In the listing below, find every line containing "induction" and copy it out.

Dataset entries
━━━━━━
(** C6: [parseTerms] splits the query on runs of whitespace and groups the
    tokens: a [|] token joins the next term to the current group, plain
    whitespace between two terms starts a new group.  For every query:
    one token gives one group of one term, or none when the token has no
    text; two queries around a run of whitespace, the first ending and the
    second starting with a term, parse to the groups of the first followed
    by the groups of the second; two queries around a [|] parse to the
    groups of both with the last group of the first and the first group of
    the second joined into one; a token without text that is not [|]
    changes nothing.  So, for all tokens [a], [b], [c] with text,
    ["a | b c"] parses to [[a,b],[c]], ["a b"] to [[a],[b]] and
    ["a | b | c"] to [[a,b,c]]. *)
Theorem parseTerms_groups fuzzy caseMode :
  ToLower "" = "" -> ToLower "|" = "|" ->
  (forall w, noSpace w = true ->
     parseTerms fuzzy caseMode w
     = if yieldsTerm fuzzy caseMode w
       then [[tokenTerm fuzzy caseMode w]] else [])
  /\ (forall q1 q2 sep, separator sep = true ->
        yieldsTerm fuzzy caseMode (List.last (regexp.Split q1) "") = true ->
        yieldsTerm fuzzy caseMode (List.hd "" (regexp.Split q2)) = true ->
        parseTerms fuzzy caseMode (q1 +:+ sep +:+ q2)
        = parseTerms fuzzy caseMode q1 ++ parseTerms fuzzy caseMode q2)
  /\ (forall q1 q2 sep sep', separator sep = true -> separator sep' = true ->
        parseTerms fuzzy caseMode (q1 +:+ sep +:+ "|" +:+ sep' +:+ q2)
        = joinOr (parseTerms fuzzy caseMode q1) (parseTerms fuzzy caseMode q2))
  /\ (forall q1 q2 sep sep' w,
        separator sep = true -> separator sep' = true -> noSpace w = true ->
        yieldsTerm fuzzy caseMode w = false ->
        (foldToken caseMode w).2 <> "|" ->
        parseTerms fuzzy caseMode (q1 +:+ sep +:+ w +:+ sep' +:+ q2)
        = parseTerms fuzzy caseMode (q1 +:+ sep +:+ q2))
  /\ (forall a b c,
        noSpace a = true -> noSpace b = true -> noSpace c = true ->
        yieldsTerm fuzzy caseMode a = true ->
        yieldsTerm fuzzy caseMode b = true ->
        yieldsTerm fuzzy caseMode c = true ->
        let ta := tokenTerm fuzzy caseMode a in
        let tb := tokenTerm fuzzy caseMode b in
        let tc := tokenTerm fuzzy caseMode c in
        parseTerms fuzzy caseMode (a +:+ " | " +:+ b +:+ " " +:+ c)
        = [[ta; tb]; [tc]]
        /\ parseTerms fuzzy caseMode (a +:+ " " +:+ b) = [[ta]; [tb]]
        /\ parseTerms fuzzy caseMode (a +:+ " | " +:+ b +:+ " | " +:+ c)
           = [[ta; tb; tc]]).
Proof.
  intros Hlow Hbar.
  split; [intros w Hw; by apply parseTerms_token|].
  split; [intros q1 q2 sep Hsep Hlast Hfirst; by apply parseTerms_and|].
  split; [intros q1 q2 sep sep' Hsep Hsep'; by apply parseTerms_or|].
  split; [intros q1 q2 sep sep' w Hsep Hsep' Hw Hno Hnot; by apply parseTerms_skip|].
  intros a b c Ha Hb Hc Hta Htb Htc ta tb tc.
  assert (forall x y, noSpace x = true -> noSpace y = true ->
                      yieldsTerm fuzzy caseMode x = true ->
                      yieldsTerm fuzzy caseMode y = true ->
                      parseTerms fuzzy caseMode (x +:+ " " +:+ y)
                      = [[tokenTerm fuzzy caseMode x]; [tokenTerm fuzzy caseMode y]])
    as Hand.
  { intros x y Hx Hy Htx Hty.
    rewrite (parseTerms_and _ _ x y " ") by (by rewrite ?Split_token).
    rewrite !parseTerms_token by done. by rewrite Htx, Hty. }
  assert (forall x q, noSpace x = true -> yieldsTerm fuzzy caseMode x = true ->
                      parseTerms fuzzy caseMode (x +:+ " | " +:+ q)
                      = joinOr [[tokenTerm fuzzy caseMode x]]
                          (parseTerms fuzzy caseMode q)) as Hor.
  { intros x q Hx Htx.
    change (x +:+ " | " +:+ q) with (x +:+ " " +:+ "|" +:+ " " +:+ q).
    rewrite parseTerms_or by done. rewrite parseTerms_token by done.
    by rewrite Htx. }
  split; [|split].
  - rewrite Hor, Hand by done. reflexivity.
  - by apply Hand.
  - rewrite !Hor by done. rewrite parseTerms_token by done. rewrite Htc.
    reflexivity.
Qed.
End GroupLaws.

(** ** Bytes and characters of a cache key *)

Section KeyCharacters.

Lemma charStarts_ascii pos s :
  isASCII s = true -> charStarts 0 pos s = seq pos (String.length s).
Proof.
  revert pos. induction s as [|c s IH]; intros pos; [done|]. simpl isASCII.
  intros [Hc Hs]%andb_true_iff. cbn [charStarts String.length seq].
  assert (utf8.size (String c s) = 1) as -> by (unfold utf8.size; by rewrite Hc).
  simpl. by rewrite IH.
Qed.

Lemma removeFirst_all d s : String.length s <= d -> removeFirst d s = "".
Proof.
  revert d. induction s as [|c s IH]; intros [|d] Hd; simpl in *; try done.
  - lia.
  - apply IH. lia.
Qed.

Lemma nth_seq_back n d : nth (n - d) (seq 0 n) n = n - d.
Proof.
  destruct (Nat.le_gt_cases n (n - d)) as [Hge|Hlt].
  - rewrite nth_overflow by (rewrite length_seq; lia). lia.
  - by rewrite seq_nth.
Qed.

(** On a key of ASCII bytes the characters are the bytes: the keys counted
    in characters are the keys the loop of [Match] tries. *)
Lemma charAncestorKeys_ascii key :
  isASCII key = true -> charAncestorKeys key = ancestorKeys key.
Proof.
  intros Hascii. unfold charAncestorKeys, ancestorKeys.
  rewrite charStarts_ascii, length_seq by done.
  apply flat_map_ext. intros d.
  unfold removeLastChars, removeFirstChars, removeLast.
  rewrite charStarts_ascii, length_seq by done.
  rewrite nth_seq_back. f_equal. f_equal.
  destruct (Nat.le_gt_cases (String.length key) d) as [Hge|Hlt].
  - rewrite nth_overflow by (rewrite length_seq; lia).
    by rewrite !removeFirst_all.
  - by rewrite seq_nth.
Qed.
End KeyCharacters.

(** ** The code on concrete inputs *)

Section Concrete.
Import Examples.
#[local] Existing Instance AsciiText.text.
#[local] Existing Instance Reference.env.

Example ancestorKeys_abcd :
  ancestorKeys "abcd" = ["abc"; "bcd"; "ab"; "cd"; "a"; "d"].
Proof. reflexivity. Qed.

(** The query [foo | bar baz] matches a line iff it holds [baz] and one of
    [foo] and [bar]. *)
Example or_and_lines :
  map (fun s => (MatchItem (extendedPattern CaseSmart "foo | bar baz")
                   (line 0 s)).1)
    ["foo baz"; "bar baz"; "baz"; "foo"; "xbaz bar"]
  = [true; true; false; false; true].
Proof. vm_compute. reflexivity. Qed.

(** [!foo] fails on [foobar] and matches [bar] with the placeholder. *)
Example inverted_lines :
  (MatchItem (extendedPattern CaseSmart "!foo") (line 0 "foobar")).1 = false
  /\ (extendedMatch (extendedPattern CaseSmart "!foo") (line 0 "bar")).1
     = [(0, 0, 0)%Z].
Proof. vm_compute. done. Qed.

(** Witness for [extendedMatch_semantics]. *)
Lemma extendedMatch_semantics_witness :
  p_extended (extendedPattern CaseSmart "foo | !bar baz") = true
  /\ ((MatchItem (extendedPattern CaseSmart "foo | !bar baz")
         (line 0 "a baz")).1 = true
      <-> length (extendedMatch (extendedPattern CaseSmart "foo | !bar baz")
                    (line 0 "a baz")).1
          = length (p_termSets (extendedPattern CaseSmart "foo | !bar baz"))).
Proof.
  split; [reflexivity|].
  exact (proj1 (extendedMatch_semantics
                  (extendedPattern CaseSmart "foo | !bar baz")
                  (line 0 "a baz") eq_refl)).
Defined.

(** Witness for [BuildPattern_cacheable_iff]. *)
Lemma BuildPattern_cacheable_iff_witness :
  _patternCache emptyStore !! normalize true (AsciiText.decode "foo ^bar") = None
  /\ exists p,
      let r := BuildPattern emptyStore true true CaseSmart true [] tt
                 (AsciiText.decode "foo ^bar") in
      heap r.2 !! r.1 = Some p
      /\ p_extended p = true
      /\ p_termSets p
         = parseTerms true CaseSmart (normalize true (AsciiText.decode "foo ^bar"))
      /\ (p_cacheable p = true
          <-> Forall (fun ts : termSet => length ts = 1) (p_termSets p)
              /\ Forall (fun t => t_inv t = false) (concat (p_termSets p))).
Proof.
  split; [reflexivity|].
  apply (BuildPattern_cacheable_iff emptyStore true CaseSmart true [] tt
           (AsciiText.decode "foo ^bar")).
  reflexivity.
Defined.

(** C5 as stated fails: under [CaseIgnore] the query [Foo] builds a
    cacheable extended Pattern whose key is [foo], not the text as typed. *)
Lemma CacheKey_unfolded_counterexample :
  let p := extendedPattern CaseIgnore "Foo" in
  p_extended p = true /\ p_cacheable p = true
  /\ CacheKey p = "foo"
  /\ unfoldedKey true CaseIgnore "Foo" = "Foo"
  /\ CacheKey p <> unfoldedKey true CaseIgnore "Foo".
Proof. vm_compute. repeat split; discriminate. Qed.

(** Witness for [CacheKey_folded_texts]. *)
Lemma CacheKey_folded_texts_witness :
  _patternCache emptyStore !! normalize true (AsciiText.decode "Foo ^bar") = None
  /\ exists p,
      let r := BuildPattern emptyStore true true CaseIgnore true [] tt
                 (AsciiText.decode "Foo ^bar") in
      heap r.2 !! r.1 = Some p
      /\ map t_origText (concat (p_termSets p))
         = map (fun token => runes_of_string (foldToken CaseIgnore token).2)
             (List.filter (yieldsTerm true CaseIgnore)
                (regexp.Split (normalize true (AsciiText.decode "Foo ^bar"))))
      /\ (p_cacheable p = true ->
          CacheKey p
          = foldedKey true CaseIgnore (normalize true (AsciiText.decode "Foo ^bar"))).
Proof.
  split; [reflexivity|].
  apply (CacheKey_folded_texts emptyStore true CaseIgnore true [] tt
           (AsciiText.decode "Foo ^bar")).
  reflexivity.
Defined.

(** Witness for [Match_ancestor_order]. *)
Lemma Match_ancestor_order_witness :
  Find cacheFo lines3 (CacheKey (extendedPattern CaseSmart "foo")) = None
  /\ (Match (extendedPattern CaseSmart "foo") cacheFo lines3).1
     = matchChunk (extendedPattern CaseSmart "foo")
         (default (items lines3)
            (firstCached cacheFo lines3
               (ancestorKeys (CacheKey (extendedPattern CaseSmart "foo"))))).
Proof.
  split; [reflexivity|].
  refine (proj1 (proj2 (Match_ancestor_order (extendedPattern CaseSmart "foo")
                          cacheFo lines3 _))).
  vm_compute. reflexivity.
Defined.

(** C8 as stated fails for a key with a character of several bytes.  With
    the results of the queries e-acute and [ab] cached, the key made of
    e-acute, [a] and [b] has the ancestors e-acute [a], [ab], e-acute, [b]
    when characters are removed, so that the entry of [ab] (lines 0 and 1)
    comes first; [Match] removes bytes, tries e-acute before [ab] at the
    drop length 2, and scans the entry of e-acute (lines 0 and 2). *)
Lemma Match_ancestor_order_counterexample :
  CacheKey (extendedPattern CaseSmart (eAcute +:+ "ab")) = eAcute +:+ "ab"
  /\ Find cacheE linesE (eAcute +:+ "ab") = None
  /\ charAncestorKeys (eAcute +:+ "ab")
     = [eAcute +:+ "a"; "ab"; eAcute; "b"]
  /\ ancestorKeys (eAcute +:+ "ab")
     = [eAcute +:+ "a"; String "169" "ab"; eAcute; "ab"; String "195" ""; "b"]
  /\ map i_index
       (default (items linesE)
          (firstCached cacheE linesE (charAncestorKeys (eAcute +:+ "ab"))))
     = [0; 1]%Z
  /\ map i_index (searchSpace cacheE linesE (eAcute +:+ "ab")) = [0; 2]%Z
  /\ searchSpace cacheE linesE (eAcute +:+ "ab")
     <> default (items linesE)
          (firstCached cacheE linesE (charAncestorKeys (eAcute +:+ "ab")))
  /\ (Match (extendedPattern CaseSmart (eAcute +:+ "ab")) cacheE linesE).1
     = matchChunk (extendedPattern CaseSmart (eAcute +:+ "ab"))
         (searchSpace cacheE linesE (eAcute +:+ "ab")).
Proof.
  split; [vm_compute; reflexivity|]. split; [vm_compute; reflexivity|].
  split; [vm_compute; reflexivity|]. split; [vm_compute; reflexivity|].
  split; [vm_compute; reflexivity|]. split; [vm_compute; reflexivity|].
  split; [|vm_compute; reflexivity].
  intros Heq. apply (f_equal (map i_index)) in Heq. vm_compute in Heq.
  discriminate.
Qed.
━━━━━━
Answer to this task
  revert pos. induction s as [|c s IH]; intros pos; [done|]. simpl isASCII.
  revert d. induction s as [|c s IH]; intros [|d] Hd; simpl in *; try done.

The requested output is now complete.